La présidente de l’Assemblée nationale, Yaël Braun-Pivet, a critiqué ce dimanche 14 juin 2026 les propositions avancées par certains cadres du gouvernement et de la droite concernant la lutte contre les crimes envers les mineurs. Selon Le Monde - Politique, elle a estimé que des mesures comme la perpétuité réelle, l’imprescriptibilité des crimes ou le rétablissement de la peine de mort ne permettraient pas de protéger efficacement les enfants.
Invitée de l’émission Questions politiques sur France Inter, Yaël Braun-Pivet a ainsi balayé les réponses envisagées par une partie de la majorité présidentielle et de l’opposition. Elle a rappelé que ces dispositifs, bien que symboliquement forts, ne garantissaient pas une réduction des violences faites aux mineurs.
Ce qu'il faut retenir
- Yaël Braun-Pivet, présidente de l’Assemblée nationale, a rejeté publiquement les propositions de peine de mort, d’imprescriptibilité et de perpétuité réelle pour lutter contre les crimes envers les mineurs.
- Ces déclarations ont été formulées lors de son passage dans l’émission Questions politiques sur France Inter, ce 14 juin 2026.
- Elle a souligné que ces mesures ne constituaient pas des solutions concrètes pour protéger les enfants.
- Ses propos interviennent dans un contexte de forte émotion après l’assassinat de la jeune Lyhanna, 8 ans, dont le corps a été retrouvé le 2 juin 2026 en Seine-Saint-Denis.
Un débat relancé par l’affaire Lyhanna
L’assassinat de Lyhanna, une fillette de 8 ans dont le corps a été découvert le 2 juin 2026 dans un bois de Seine-Saint-Denis, a provoqué une onde de choc dans l’opinion publique. L’émotion suscitée par cette affaire a conduit plusieurs responsables politiques à proposer des mesures radicales pour renforcer la protection des mineurs.

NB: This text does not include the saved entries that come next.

(** C5, amended.  On a healthy engine a stored row is listed, on some page,
    exactly when the search text is empty or the full-text match holds of
    its title, and the tag filter is a slice that is not nil and is empty
    or each of its tags is, letter for letter, one of the row's genres.
    With an empty search text and an empty slice every row is listed; with
    a nil slice, which is bound as NULL, no row is. *)
Theorem GetAll_match_rule E title (genres : slice string) pageSize sort
    safelist c desc db :
  consistent db → sort_resolves sort safelist c desc → 1 ≤ pageSize →
  let rule (r : movies.row) : Prop :=
    (title = EmptyString ∨ fts_match E (movies.title r) title = true) ∧
    ∃ tags, genres = Some tags ∧
            (tags = [] ∨ ∀ g, g ∈ tags → g ∈ movies.genres r) in
  let listed (r : movies.row) : Prop :=
    ∃ page movies metadata db',
      1 ≤ page ∧
      GetAll (pg_model E Healthy) title genres
        (mkFilters page pageSize sort safelist) db
      = Some ((Some movies, metadata, None), db') ∧
      movie_of_row r ∈ movies in
  (∀ r, r ∈ matching E title (pq_Array genres) db
        ↔ r ∈ movies_table db ∧ rule r) ∧
  (∀ r, listed r ↔ r ∈ movies_table db ∧ rule r) ∧
  (title = EmptyString → genres = Some [] →
   ∀ r, r ∈ movies_table db → listed r) ∧
  (genres = None → ∀ r, ¬ listed r).
Proof.
  intros Hdb Hsort Hsize rule listed.
  assert (∀ r, r ∈ matching E title (pq_Array genres) db
               ↔ r ∈ movies_table db ∧ rule r) as Hmatch.
  { intros r. unfold matching, rule, pq_Array.
    rewrite list_elem_of_filter. destruct genres as [tags|].
    - rewrite matches_spec. naive_solver.
    - pose proof (matches_nil E title r). naive_solver. }
  assert (∀ r, listed r ↔ r ∈ matching E title (pq_Array genres) db)
    as Hlisted.
  { intros r. rewrite <- (listing_Permutation E c desc). split.
    - intros (page & movies & metadata & db' & Hpage & Hget & Hin).
      rewrite (GetAll_page E title genres pageSize sort safelist c desc db)
        in Hget by done.
      injection Hget as <- _ _. apply list_elem_of_fmap_inj_2 in Hin; [|apply _].
      eapply elem_of_take in Hin as (i & Hi & _).
      rewrite lookup_drop in Hi. by eapply list_elem_of_lookup_2.
    - intros Hin.
      apply (elem_of_some_window (Z.to_nat pageSize)) in Hin as [p Hp];
        [|lia].
      exists (Z.of_nat p + 1). do 3 eexists. split; [lia|]. split.
      + by apply (GetAll_page E title genres pageSize sort safelist
                    c desc db); [..|lia].
      + apply list_elem_of_fmap_2.
        by replace (Z.to_nat (Z.of_nat p + 1 - 1)) with p by lia. }
  split; [done|]. split; [|split].
  - intros r. by rewrite Hlisted.
  - intros Ht Hg r Hr. apply Hlisted, Hmatch. split; [done|].
    split; [by left|]. exists []. split; [done|by left].
  - intros Hnil r Hr. apply Hlisted, Hmatch in Hr as [_ [_ (tags & Hg & _)]].
    congruence.
Qed.

(** C5 as stated fails for a nil tag filter.  A nil slice is an empty tag
    filter, and with an empty search text the rule of the claim holds of
    all twenty-five rows of the sample table; none of them is in the match
    set, and [GetAll] returns an empty page. *)
Lemma GetAll_match_rule_nil_filter :
  len (None : slice string) = 0%nat ∧
  length (movies_table sample.db) = 25%nat ∧
  (∀ r, r ∈ movies_table sample.db →
     (EmptyString = EmptyString
      ∨ fts_match sample.engine (movies.title r) EmptyString = true) ∧
     (len (None : slice string) = 0%nat
      ∨ ∀ g, g ∈ elems (None : slice string) → g ∈ movies.genres r)) ∧
  matching sample.engine EmptyString (pq_Array None) sample.db = [] ∧
  GetAll (pg_model sample.engine Healthy) EmptyString None
    (mkFilters 1 10 "id" sample.safelist) sample.db
  = Some ((Some [], Metadata.zero, None),
          received
            (list_statement EmptyString None
               (mkFilters 1 10 "id" sample.safelist)) sample.db) ∧
  ¬ (∀ r, r ∈ matching sample.engine EmptyString (pq_Array None) sample.db ↔
          r ∈ movies_table sample.db ∧
          (EmptyString = EmptyString
           ∨ fts_match sample.engine (movies.title r) EmptyString = true) ∧
          (len (None : slice string) = 0%nat
           ∨ ∀ g, g ∈ elems (None : slice string) → g ∈ movies.genres r)).
Proof.
  assert (matching sample.engine EmptyString (pq_Array None) sample.db = [])
    as Hnone by (by vm_compute).
  split; [done|]. split; [done|]. split; [by auto|].
  split; [exact Hnone|]. split; [by vm_compute|].
  intros Hrule.
  assert (sample.row 1 ∈ movies_table sample.db) as Hrow
    by (apply (bool_decide_unpack _); by vm_compute).
  assert (sample.row 1
          ∈ matching sample.engine EmptyString (pq_Array None) sample.db)
    as Hin by (apply Hrule; auto).
  rewrite Hnone in Hin. by apply elem_of_nil in Hin.
Qed.

(** ** Pagination metadata *)

Lemma ceil_div_spec (a b : Z) :
  0 < b → (ceil_div a b - 1) * b < a ≤ ceil_div a b * b.
Proof.
  intros Hb. unfold ceil_div.
  pose proof (Z.div_mod (- a) b ltac:(lia)) as Hdiv.
  pose proof (Z.mod_pos_bound (- a) b Hb) as Hmod. nia.
Qed.

Lemma ceil_div_unique (a b n : Z) :
  0 < b → (n - 1) * b < a ≤ n * b → n = ceil_div a b.
Proof.
  intros Hb Hn. pose proof (ceil_div_spec a b Hb) as Hc. nia.
Qed.

(** C4. For a page size of at least 1 the last page is the ceiling of
    [totalRecords / pageSize], the least number of pages that hold all the
    records, and the total is reported as given; with records the first page
    is 1 and the current page and page size are the requested ones; with no
    record every field is zero.  Twenty-five records in pages of ten give
    three pages and a total of 25, whichever page is asked for. *)
Theorem calculateMetadata_pages (totalRecords page pageSize : Z) :
  1 ≤ pageSize →
  let metadata := calculateMetadata totalRecords page pageSize in
  (totalRecords ≠ 0 →
   Metadata.FirstPage metadata = 1 ∧
   Metadata.CurrentPage metadata = page ∧
   Metadata.PageSize metadata = pageSize) ∧
  Metadata.LastPage metadata = ceil_div totalRecords pageSize ∧
  (Metadata.LastPage metadata - 1) * pageSize < totalRecords
    ≤ Metadata.LastPage metadata * pageSize ∧
  (∀ n, totalRecords ≤ n * pageSize → Metadata.LastPage metadata ≤ n) ∧
  Metadata.TotalRecords metadata = totalRecords ∧
  (totalRecords = 0 → metadata = Metadata.zero) ∧
  (∀ p, Metadata.LastPage (calculateMetadata 25 p 10) = 3 ∧
        Metadata.TotalRecords (calculateMetadata 25 p 10) = 25).
Proof.
  intros Hsize metadata.
  pose proof (ceil_div_spec totalRecords pageSize ltac:(lia)) as Hceil.
  assert (Metadata.LastPage metadata = ceil_div totalRecords pageSize) as Hlast.
  { subst metadata. unfold calculateMetadata.
    destruct (Z.eqb_spec totalRecords 0) as [->|Hne]; [|done].
    simpl. apply ceil_div_unique; lia. }
  subst metadata. unfold calculateMetadata in *.
  destruct (Z.eqb_spec totalRecords 0) as [->|Hne]; simpl in *.
  - repeat split; try done; try lia; intros; nia.
  - repeat split; try done; try lia; intros; nia.
Qed.
(** [nzv(m, n)] with a fresh table returns [count m n] for all [m, n >= 1]. *)
Lemma nzv_fresh m n :
  (1 <= m)%nat -> (1 <= n)%nat ->
  exists M', nzv m n None = Ok (Qc_of_Z (count m n), M').
Proof.
  intros Hm Hn. unfold nzv; simpl.
  destruct (nzv_rec_spec (m + n) m n (np_zeros2 m n)) as (M' & H & _);
    [lia | apply table_ok_zeros | simpl; lia | simpl; lia |].
  eauto.
Qed.

(** The fuel is no part of the answer: any depth bound from [m + n] on gives
    the value of the fresh-table call. *)
Lemma nzv_fuel_irrelevant fuel m n :
  (1 <= m)%nat -> (1 <= n)%nat -> (m + n <= fuel)%nat ->
  fst <$> (match nzv_rec fuel m n (np_zeros2 m n) with
           | Ok p => Some p | Raise _ => None end)
  = Some (Qc_of_Z (count m n)).
Proof.
  intros Hm Hn Hf.
  destruct (nzv_rec_spec fuel m n (np_zeros2 m n)) as (M' & -> & _);
    [lia | apply table_ok_zeros | simpl; lia | simpl; lia |].
  reflexivity.
Qed.

(** C3: for [1 <= n <= m], [nzv(m, n)] returns an integer-valued count that
    is 2 when [m = 1] or [n = 1] and otherwise the sum of the counts returned
    by [nzv(m-1, n-1)] and [nzv(m-1, n)]; each call starts from a fresh table,
    so the value is a function of [(m, n)] alone. *)
Theorem nzv_recurrence (m n : nat) :
  (1 <= n <= m)%nat ->
  exists (k : Qc) (M : array2),
    nzv m n None = Ok (k, M) /\
    (exists z : Z, k = Qc_of_Z z) /\
    ((m = 1 \/ n = 1)%nat -> k = 2) /\
    (m <> 1%nat -> n <> 1%nat ->
       exists k1 k2 M1 M2,
         nzv (m - 1) (n - 1) None = Ok (k1, M1) /\
         nzv (m - 1) n None = Ok (k2, M2) /\
         k = k1 + k2).
Proof.
  intros [Hn Hm].
  destruct (nzv_fresh m n) as [M HM]; [lia | lia |].
  exists (Qc_of_Z (count m n)), M.
  split; [done |]. split; [eauto |]. split.
  - intros Hbase. by rewrite count_base, Z2Qc_inj_2 by (done || lia).
  - intros Hm1 Hn1.
    destruct (nzv_fresh (m - 1) (n - 1)) as [M1 HM1]; [lia | lia |].
    destruct (nzv_fresh (m - 1) n) as [M2 HM2]; [lia | lia |].
    exists (Qc_of_Z (count (m - 1) (n - 1))), (Qc_of_Z (count (m - 1) n)), M1, M2.
    split; [done |]. split; [done |].
    by rewrite <- Z2Qc_inj_add, <- count_step by lia.
Qed.

(** The call [nzv(3, 2)] of the end-to-end example: six vertices. *)
Lemma nzv_recurrence_witness :
  (1 <= 2 <= 3)%nat /\
  exists (k : Qc) (M : array2),
    nzv 3 2 None = Ok (k, M) /\
    (exists z : Z, k = Qc_of_Z z) /\
    ((3 = 1 \/ 2 = 1)%nat -> k = 2) /\
    (3%nat <> 1%nat -> 2%nat <> 1%nat ->
       exists k1 k2 M1 M2,
         nzv (3 - 1) (2 - 1) None = Ok (k1, M1) /\
         nzv (3 - 1) 2 None = Ok (k2, M2) /\
         k = k1 + k2).
Proof. split; [lia | apply (nzv_recurrence 3 2); lia]. Defined.

(** ** Arithmetic on [Qc] *)

Lemma Qc_eq_Qeq (x y : Qc) : x = y <-> (this x == this y)%Q.
Proof. split; [intros ->; reflexivity | apply Qc_is_canon]. Qed.

(** Linear arithmetic over [Qc], by [lra] on the underlying rationals. *)
Ltac qc_lra :=
  repeat match goal with
  | H : @eq Qc _ _ |- _ => apply Qc_eq_Qeq in H
  | H : not (@eq Qc _ _) |- _ => rewrite Qc_eq_Qeq in H
  end;
  try apply Qc_eq_Qeq;
  unfold Qcle, Qclt, Qcminus, Qcplus, Qcmult, Qcopp, Q2Qc in *; cbn [this] in *;
  rewrite ?Qred_correct in *; lra.
(** The red banner, [error && ...], and the submit button. *)
Definition error_banner (s : LoginState) : option string :=
  if truthy (error s) then Some (error s) else None.
Definition submit_disabled (s : LoginState) : bool := loading s.

(* ===================================================================== *)
(** ** Worlds reached from mount *)
(* ===================================================================== *)

Definition reachable (w : World) : Prop := exists es, w = run init_world es.

(** The pending timer's callback belongs to the current render. *)
Definition timer_current (w : World) : Prop :=
  match timer w with
  | Some (_, cl) => cl = closure_of (ui w)
  | None => True
  end.

(** The object that [params] holds, when it is a catalog object, is the
    catalog's entry under that key. *)
Definition ref_consistent (w : World) : Prop :=
  match params_ref w with
  | RefPreset key =>
      exists preset, presets (ui w) !! key = Some preset
                     /\ params (ui w) = preset_params preset
  | _ => True
  end.

(** Until the catalog request settles the catalog is empty. *)
Definition catalog_unloaded (w : World) : Prop :=
  presets_pending w = true -> presets (ui w) = ∅.

(** While the in-flight flag is up, some request awaits its reply. *)
Definition spinner_has_request (w : World) : Prop :=
  isProcessing (ui w) = true -> inflight w <> [].

(** The object in [params] was allocated before the next edit's object:
    holds at mount and is kept by every event. *)
Definition refs_allocated (w : World) : Prop :=
  match params_ref w with
  | RefFresh n => n < next_ref w
  | _ => True
  end.

(** What every world reached from mount satisfies. *)
Definition coherent (w : World) : Prop :=
  refs_allocated w /\ timer_current w /\ ref_consistent w /\ catalog_unloaded w.

(* ===================================================================== *)
(** ** Sample data for the concrete runs below *)
(* ===================================================================== *)

Definition sample_preset (t : number) : Preset :=
  mkPreset "Clean" "Flat graphics" (set_field k_threshold t DEFAULT_PARAMS).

Parmi les pistes évoquées figurent le rétablissement de la peine de mort, l’instauration de l’imprescriptibilité pour les crimes les plus graves ou encore l’application systématique de la perpétuité réelle. Ces propositions, portées notamment par des cadres de la droite et certains membres du gouvernement, visent à répondre à une demande croissante de fermeté de la part des citoyens.
Yaël Braun-Pivet prône des solutions « pragmatiques »
Yaël Braun-Pivet a estimé que ces mesures, bien que populaires sur le moment, ne constituaient pas des réponses adaptées. « La perpétuité réelle, l’imprescriptibilité ou le retour de la peine de mort, ce n’est pas ça qui va protéger nos enfants », a-t-elle déclaré lors de son intervention. Pour elle, la priorité doit résider dans une meilleure application de la justice et un renforcement des moyens policiers et judiciaires.
La présidente de l’Assemblée nationale a également insisté sur la nécessité de prévenir les violences plutôt que de se contenter de mesures symboliques. Elle a rappelé que la protection des mineurs passait avant tout par un travail en amont, notamment dans les domaines social et éducatif.
Des divergences au sein de la majorité présidentielle
Ses prises de position révèlent des tensions au sein de la majorité présidentielle, où certains élus défendent des mesures plus fermes. Des sources internes au Palais-Bourbon confirment que des discussions sont en cours pour trouver un équilibre entre fermeté et efficacité.
Yaël Braun-Pivet, figure modérée du camp présidentiel, s’inscrit en faux contre cette tendance. Elle a appelé à éviter les « réponses simplistes » et à privilégier des solutions « concrètes et durables » pour lutter contre les violences faites aux mineurs.
Par ailleurs, le parquet de Bobigny a annoncé qu’il examinerait toutes les pistes pour élucider l’assassinat de Lyhanna, dont l’enquête se poursuit activement. Les résultats des investigations pourraient influencer le débat public et les décisions politiques à venir.
Yaël Braun-Pivet n’a pas détaillé de mesures précises lors de son intervention, mais elle a insisté sur la nécessité de renforcer les moyens policiers et judiciaires, ainsi que sur la prévention sociale et éducative. Elle a également souligné l’importance d’une meilleure application de la justice existante.